▶ **WHAT YOU WILL DO**:
Your answer should be the lines below from the one with "Definition managed_simulator (d" to the one with "Definition enabled_member (poolID", both included, given again exactly and with nothing added.

▶ **DATA TO EXAMINE**:
────────────────

Definition SetPoolBaseDeviceRow (poolID deviceID : string) (audit : DeviceAudit) : Tx PoolRow :=
  map_err normalize (WithinTx (set_base_tx poolID deviceID audit)).

(** The trigger [enforce_device_pool_platform_match] runs before the conflict is seen. *)
Definition add_membership (poolID deviceID : string) : Tx unit :=
  now ← ClockNow;
  db ← get_db;
  _ ← guard_or (bool_decide (option_map p_platform (device_pools db !! poolID) = option_map d_platform (devices db !! deviceID)))
        (ErrCheckViolation "ck_device_pool_devices_platform");
  _ ← expect_row (device_pools db !! poolID) MgmtErrNotFound;
  let row := match device_pool_devices db !! (poolID, deviceID) with
             | Some pd => pd <| pd_enabled := true |> <| pd_updated_at := now |>
             | None => mkPoolDeviceRow poolID deviceID true now now
             end in
  put_db (fun db => db <| device_pool_devices := <[(poolID, deviceID) := row]> (device_pool_devices db) |>).

Definition AddDeviceToPoolRow (poolID deviceID : string) : Tx unit := map_err normalize (add_membership poolID deviceID).

Definition RemoveDeviceFromPoolRow (poolID deviceID : string) : Tx unit :=
  now ← ClockNow;
  db ← get_db;
  match device_pool_devices db !! (poolID, deviceID) with
  | Some pd => if pd_enabled pd
               then put_db (fun db => db <| device_pool_devices := <[(poolID, deviceID) := pd <| pd_enabled := false |> <| pd_updated_at := now |>]>
                                            (device_pool_devices db) |>)
               else throw MgmtErrNotFound
  | None => throw MgmtErrNotFound
  end.

(** ** Devices in the store *)
Definition unnamed : string := "未命名设备".
(** [COALESCE]. *)
Definition first_filled (a b : option string) : option string := match a with Some _ => a | None => b end.

Definition observed_row (discovered : DiscoveredDevice) (c : DiscoveredConnection) (a : Device) (reason : option string)
    (reset : bool) (now : Z) (row : DeviceRow) : DeviceRow :=
  row <| d_serial := if nonempty (dd_Serial discovered) then dd_Serial discovered else d_serial row |>
      <| d_adb_endpoint := first_filled (dc_adb c) (d_adb_endpoint row) |>
      <| d_appium_endpoint := first_filled (dc_appium c) (d_appium_endpoint row) |>
      <| d_capabilities := with_udid (dc_appiumUDID c) (obj_merge (d_capabilities row) (discovery_capabilities discovered)) |>
      <| d_lifecycle := Lifecycle a |> <| d_health := Health a |> <| d_health_reason := reason |>
      <| d_consecutive_failures := if reset then 0 else d_consecutive_failures row |>
      <| d_last_seen_at := Some now |> <| d_updated_at := now |>.

(** The first healthy managed simulator of a pool becomes its template. *)
Definition managed_simulator (d : DeviceRow) : bool :=
  String.eqb (d_platform d) "ios" && String.eqb (d_device_kind d) "simulator" && String.eqb (d_provider_type d) "appium_device_farm_ios".

Definition enabled_member (poolID deviceID : string) (db : DB) : bool :=
  existsb (fun pd => String.eqb (pd_pool_id pd) poolID && String.eqb (pd_device_id pd) deviceID && pd_enabled pd)
    (rows (device_pool_devices db)).

Definition adopt_base (deviceID : string) (now : Z) (db : DB) : DB :=
  db <| device_pools := (fun p =>
    if String.eqb (p_platform p) "ios" && bool_decide (p_status p = PoolActive) && bool_decide (p_base_device_id p = None)
       && enabled_member (p_id p) deviceID db
    then p <| p_base_device_id := Some deviceID |> <| p_updated_at := now |> else p) <$> device_pools db |>.
Lemma BeginOperation_frame o s b s' :
  BeginOperation o env s = (Ok b, s') ->
  devices (st_db s') = devices (st_db s) /\ device_reservations (st_db s') = device_reservations (st_db s)
  /\ device_sessions (st_db s') = device_sessions (st_db s) /\ device_pools (st_db s') = device_pools (st_db s)
  /\ (b = true -> s' = s).
Proof.
  unfold BeginOperation, get_db, mbind, Tx_bind, M_bind, gets.
  destruct (_ !! operation_key o) as [row|].
  - destruct (same_operation o row); [|done]. by intros [= <- <-].
  - by intros [= <- <-].
Qed.

Lemma create_refines p s r s' :
  60 <= cp_LeaseSeconds p ->
  CreatePending p env s = (Ok r, s') -> alloc_step (env_clock env) (st_db s) (st_db s').
Proof.
  intros Hl [_ [(k & _ & -> & _)|(Hnone & -> & _ & ->)]]%CreatePending_ok; [by apply step_other|].
  by eapply (step_create _ _ _ p).
Qed.

Lemma close_refines s current terminal actor action requestID reason r' s' rid row :
  rid = r_ID current -> device_reservations (st_db s) !! rid = Some row -> current = row ->
  r_Status current = ReservationActive ->
  closeActiveLocked current terminal actor action requestID reason env s = (Ok r', s') ->
  alloc_step (env_clock env) (st_db s) (st_db s').
Proof.
  intros -> Hrow -> Hact
    (did & d & r & x & y & policy & Hdid & Hd & Hcl & _ & Hedge & _ & Hr & Hst & -> & ->)%closeActiveLocked_ok.
  rewrite Hact in Hedge. apply closing_status in Hedge as [? ?]. simplify_eq.
  by eapply (step_close _ _ _ _ did _ d terminal).
Qed.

────────────────

▶ **TASK OUTPUT**:
Definition managed_simulator (d : DeviceRow) : bool :=
  String.eqb (d_platform d) "ios" && String.eqb (d_device_kind d) "simulator" && String.eqb (d_provider_type d) "appium_device_farm_ios".

Definition enabled_member (poolID deviceID : string) (db : DB) : bool :=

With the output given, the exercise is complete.